The present letter is the author's reaction to the recent increase in incidents of public intolerance to negative outcomes in medical care that have been reported in the media and press from all over the country. On many occasions these have been followed by retaliatory strikes by health care workers resulting in suffering and even loss of human life in some cases.

To err is human and to forgive is divine. Since the inception of medical science, human error has been an irremediable truth of history. Medical slips have been reported across the world, but for every reported error there are several that go unreported. Increasing litigation rates have been reported from all over the world indicative of deteriorating doctor-patient bonds and decreasing patient forbearance towards an inexact science and uncertain practitioners. Although the litigation rates are not as striking in India, instances of patient-physician conflict coupled with public intolerance have been surfacing with alarming regularity in recent days, in forms of mob violence damaging public and private property. Disclosure is no more a matter of moral righteousness but a blame and shame game.

The multiple factors influencing disclosure make it a complex domain of human behaviour, rather than an issue governed by scientific guidelines taught in classrooms. Moreover, medicine being a vague science, it remains unclear when an adverse event becomes an error worth disclosure. Fear, guilt, risk of harm and retaliation, all depend on the outcome of error and peak when fatal (1,2,3). Many years ago, my friend's father succumbed to a nosocomial endocarditis, following catheterisation, and I have debated to this day if disclosure would serve any purpose beside rectitude, shifting the blame from the inadequacies of medicine to the hospital in question. I wonder if it is better not to know that a doctor's error killed my mother or to continue to feel focused guilt, anger and frustration thinking that my timely intervention could have saved her.

Although honest and able communication remains the cornerstone for reduction of controversies and allowing patients an opportunity to forgive and forget, yet scarcity of time coupled with fear of a backlash, not to mention poor communication skills, are common on the part of doctors as they struggle with the silent conflict to inform or hide actual details. Despite numerous simulation studies, it remains to be seen if the evidence generated from in vitro studies would hold in vivo practice where judgment is to be weighed not against the whole truth but against the patients' perception of the events (3, 4). Finally, although evidence indicates that candour reduces chances of litigation, as Gallagher et al have pointed out, yet the question remains, "How many of us believe it?" (5)

Ashish Goel, Senior Research Associate, Medicine, AIIMS, New Delhi 110029 INDIA email: ashgoe@yahoo.com



References:

1. Hebert PC, Levin AV, Robertson G. Bioethics for clinicians: 23. Disclosure of medical error.
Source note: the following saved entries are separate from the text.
(* ===== verification/Authoring.v ===== *)
(** [convctl suggest] and [convctl diff]: rules proposed for the fields a config leaves
    uncovered, and what changes between two configs (internal/cli/suggest.go,
    configdiff.go).

    The Unicode tables are a parameter (class [UnicodeTables]), and so are the files and
    the cluster the commands read.  A diagnostic's text is a function of its message.
    The lemmas follow: the two-row loop computes the edit distance, the proposed renames
    are a stable matching of the uncovered fields, and a diff is empty exactly when the
    two analyses say the same. *)
From Stdlib Require Import Ascii.
From S2P Require Import Prelude Float64 Value Json Duration Path Schema Rules Coerce Passthrough Ops Convert Diagnostics Compile Normalize Platform Required Analyze Assign AssignProperties Api Adapters Configs Registry Replica RoundTrip Compat Lifecycle.
#[local] Open Scope Z_scope.

(** ** Field names *)

Class UnicodeTables := { unicode_IsLetter : Z → bool; unicode_IsDigit : Z → bool; unicode_ToLower : Z → Z }.

(** The code point of one UTF-8 sequence; an ill-formed byte is [RuneError]. *)
Definition rune_of (s : string) : Z :=
  let cont c := code c mod 64 in
  match String.list_ascii_of_string s with
  | [a] => if code a <? 0x80 then code a else RuneError
  | [a; b] => (code a mod 32) * 64 + cont b
  | [a; b; c] => (code a mod 16) * 4096 + cont b * 64 + cont c
  | [a; b; c; d] => (code a mod 8) * 262144 + cont b * 4096 + cont c * 64 + cont d
  | _ => RuneError
  end.

Section suggest.
Context `{RO : RangeOrder} `{UT : UnicodeTables}.

Definition normalizeFieldName (s : string) : string :=
  String.string_of_list_ascii
    (explode s ≫= λ c, let r := rune_of c in
       if unicode_IsLetter r || unicode_IsDigit r then utf8_encode (unicode_ToLower r) else []).

(** One row from the row before it: [prev] starts at the column [left] is in. *)
Fixpoint lev_row (a : ascii) (b : list ascii) (prev : list nat) (left : nat) : list nat :=
  match b, prev with
  | c :: b, diag :: ((up :: _) as prev) =>
    let cost := if bool_decide (a = c) then 0%nat else 1%nat in
    let cell := Nat.min (up + 1) (Nat.min (left + 1) (diag + cost)) in
    cell :: lev_row a b prev cell
  | _, _ => []
  end.
Fixpoint lev_rows (i : nat) (a b : list ascii) (prev : list nat) : list nat :=
  match a with [] => prev | c :: a => lev_rows (S i) a b (i :: lev_row c b prev i) end.
Definition levenshtein (a b : string) : nat :=
  let b := String.list_ascii_of_string b in
  List.last (lev_rows 1 (String.list_ascii_of_string a) b (seq 0 (S (length b)))) 0%nat.

Definition similarity (distance longest : Z) : float64 := f64_sub (f64_of_Z 1) (f64_div (f64_of_Z distance) (f64_of_Z longest)).
Definition nameSimilarity (a b : string) : float64 :=
  let na := normalizeFieldName a in
  let nb := normalizeFieldName b in
  if bool_decide (na = "") || bool_decide (nb = "") then f64_of_Z 0
  else if bool_decide (na = nb) then f64_of_Z 1
  else similarity (Z.of_nat (levenshtein na nb)) (Z.of_nat (Nat.max (String.length na) (String.length nb))).

(** ** Suggestions *)

(** 0.6. *)
Definition suggestSimilarityThreshold : float64 := f64_div (f64_of_Z 6) (f64_of_Z 10).

Definition isScalarKind (k : FieldKind) : bool :=
  bool_decide (k ∈ [FieldKindString; FieldKindInteger; FieldKindNumber; FieldKindBoolean]).
Definition parentPath (p : string) : string := join "." (removelast (split p ".")).
Definition lastPathSegment (p : string) : string := List.last (split p ".") "".
Definition dedupeSorted (l : list string) : list string := sort_strings (remove_dups l).

Definition leafIndex (schema : option JSONSchemaProps) : gmap string LeafField :=
  foldl (λ m l, <[path_string (lfPath l) := l]> m) ∅ (match schema with Some s => FlattenSchema s | None => [] end).

Record renameCandidate := { rcHub : string; rcSpoke : string; rcScore : float64 }.
Definition candidate_less (x y : renameCandidate) : bool :=
  if negb (f64_eqb (rcScore x) (rcScore y)) then f64_ltb (rcScore y) (rcScore x)
  else if bool_decide (rcHub x ≠ rcHub y) then str_lt (rcHub x) (rcHub y)
  else str_lt (rcSpoke x) (rcSpoke y).

Section spoke.
Context (hubLeaves spokeLeaves : gmap string LeafField).

Definition rename_candidate (hp sp : string) : option renameCandidate :=
  hl ← hubLeaves !! hp;
  if bool_decide (hp = sp) then None
  else
    sl ← spokeLeaves !! sp;
    if bool_decide (lfKind sl ≠ lfKind hl) || bool_decide (lfOpaque sl ≠ lfOpaque hl) then None
    else if bool_decide (parentPath hp ≠ parentPath sp) then None
    else
      let score := nameSimilarity (lastPathSegment hp) (lastPathSegment sp) in
      if f64_ltb score suggestSimilarityThreshold then None
      else Some {| rcHub := hp; rcSpoke := sp; rcScore := score |}.
Definition unsorted_candidates (hubPaths spokePaths : list string) : list renameCandidate :=
  hubPaths ≫= λ hp, omap (rename_candidate hp) spokePaths.
Definition renameCandidates (hubPaths spokePaths : list string) : list renameCandidate :=
  sort_by candidate_less (unsorted_candidates hubPaths spokePaths).

(** A field that kept its path and changed its scalar type. *)
Definition coercible (p : string) : bool :=
  match hubLeaves !! p, spokeLeaves !! p with
  | Some hl, Some sl => bool_decide (lfKind hl ≠ lfKind sl) && isScalarKind (lfKind hl) && isScalarKind (lfKind sl)
  | _, _ => false
  end.
(** The candidates taken, best first, none of whose fields is used. *)
Fixpoint take_candidates (usedHub usedSpoke : gset string) (l : list renameCandidate) : list renameCandidate :=
  match l with
  | [] => []
  | c :: l =>
    if bool_decide (rcHub c ∈ usedHub) || bool_decide (rcSpoke c ∈ usedSpoke) then take_candidates usedHub usedSpoke l
    else c :: take_candidates ({[rcHub c]} ∪ usedHub) ({[rcSpoke c]} ∪ usedSpoke) l
  end.
Definition coerce_stub (p : string) : ConversionRule :=
  rule_of (PtrTypeCoerce {| atcPath := p; atcOnFractionalInteger := "" |}) false "" None.
Definition rename_stub (c : renameCandidate) : ConversionRule :=
  rule_of (PtrFieldRename {| afrHubPath := rcHub c; afrSpokePath := rcSpoke c |}) false "" None.

(** The paths coerced, and the pairs renamed. *)
Definition suggested (sr : SpokeReport) : list string * list renameCandidate :=
  let hubPaths := dedupeSorted (fcUncoveredHub (srUncovered sr)) in
  let spokePaths := dedupeSorted (fcUncoveredSpoke (srUncovered sr)) in
  let coerced := filter (λ p, coercible p = true) hubPaths in
  (coerced, take_candidates (list_to_set coerced) (list_to_set coerced) (renameCandidates hubPaths spokePaths)).
Definition suggestSpokeRules (sr : SpokeReport) : list ConversionRule :=
  let '(coerced, renamed) := suggested sr in (coerce_stub <$> coerced) ++ (rename_stub <$> renamed).
End spoke.

Definition buildSuggestions (hubVersion : string) (versions : list VersionSchema) (report : AnalyzeReport) : list SpokeVersionRules :=
  let schemas : gmap string (option JSONSchemaProps) := foldl (λ m v, <[vsName v := vsSchema v]> m) ∅ versions in
  let leaves v := leafIndex (mjoin (schemas !! v)) in
  omap (λ sr,
    let rules := suggestSpokeRules (leaves hubVersion) (leaves (srVersion sr)) sr in
    if bool_decide (rules = []) then None else Some {| svVersion := srVersion sr; svRules := rules |}) (arSpokeReports report).
End suggest.

(** ** The difference of two analyses *)

Record RuleClaim := { rlStrategy : string; rlHubPaths : list string; rlSpokePaths : list string }.
Record LosslessChange := { lcDirection : string; lcFrom : bool; lcTo : bool }.
Record SpokeDiff := {
  sdVersion : string; sdUncoveredHubAdded : list string; sdUncoveredHubRemoved : list string;
  sdUncoveredSpokeAdded : list string; sdUncoveredSpokeRemoved : list string;
  sdRuleClaimsAdded : list RuleClaim; sdRuleClaimsRemoved : list RuleClaim; sdLosslessChanges : list LosslessChange;
  sdErrorsAdded : list string; sdErrorsRemoved : list string; sdWarningsAdded : list string; sdWarningsRemoved : list string }.
Record DiffOutput := {
  dfResourceKind : string; dfResource : string; dfFrom : string; dfTo : string; dfHasDeltas : bool;
  dfHubVersionChange : option (string * string); dfSpokesAdded : list string; dfSpokesRemoved : list string;
  dfSpokes : list SpokeDiff }.

Definition hasDeltas (s : SpokeDiff) : bool :=
  (0 <? length (sdUncoveredHubAdded s) + length (sdUncoveredHubRemoved s) +
       length (sdUncoveredSpokeAdded s) + length (sdUncoveredSpokeRemoved s) +
       length (sdRuleClaimsAdded s) + length (sdRuleClaimsRemoved s) + length (sdLosslessChanges s) +
       length (sdErrorsAdded s) + length (sdErrorsRemoved s) +
       length (sdWarningsAdded s) + length (sdWarningsRemoved s))%nat.

(** What is only in [to], and what is only in [from]. *)
Definition stringSetDiff (from to : list string) : list string * list string :=
  let fromSet : gset string := list_to_set from in
  let toSet : gset string := list_to_set to in
  (sorted_keys (toSet ∖ fromSet), sorted_keys (fromSet ∖ toSet)).

Definition ruleClaims (sr : SpokeReport) : list RuleClaim :=
  (λ rr, {| rlStrategy := rrStrategy rr; rlHubPaths := rrHubPaths rr; rlSpokePaths := rrSpokePaths rr |}) <$> srRuleResults sr.
Definition claimKey (c : RuleClaim) : string :=
  rlStrategy c +:+ "|" +:+ join "," (rlHubPaths c) +:+ "|" +:+ join "," (rlSpokePaths c).
(** [counts[k]] and [byKey[k]]. *)
Definition count_claim (n : Z) (m : gmap string (Z * RuleClaim)) (c : RuleClaim) : gmap string (Z * RuleClaim) :=
  <[claimKey c := (default 0 (fst <$> m !! claimKey c) + n, c)]> m.
Definition claim_counts (from to : list RuleClaim) : gmap string (Z * RuleClaim) :=
  foldl (count_claim 1) (foldl (count_claim (-1)) ∅ from) to.
Definition claimSetDiff (from to : list RuleClaim) : list RuleClaim * list RuleClaim :=
  let m := claim_counts from to in
  let at_key f := sortedKeys m ≫= λ k, match m !! k with Some (n, c) => replicate (Z.to_nat (f n)) c | None => [] end in
  (at_key (λ n, n), at_key Z.opp).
CMAJ. 2001February;164(4):509-13.

2. Mazor KM, Reed GW, Yood RA, Fischer MA, Baril J, Gurwitz JH. Disclosure of medical errors: what factors influence how patients respond? J Gen Intern Med. 2006;21(7):704-10.

3. Schwappach DL, Koeck CM. What makes an error unacceptable? A factorial survey on the disclosure of medical errors. Int J Qual Health Care, 2004;16(4):317-26.

4. Cohen JR. Future research on disclosure of medical errors. Ann Intern Med 2004;141(6):481.

5. Gallagher TH, Waterman AD, Ebers AG, Fraser VJ, Levinson W. Patients' and physicians' attitudes regarding the disclosure of medical errors. JAMA 2003;289(8):1001-7.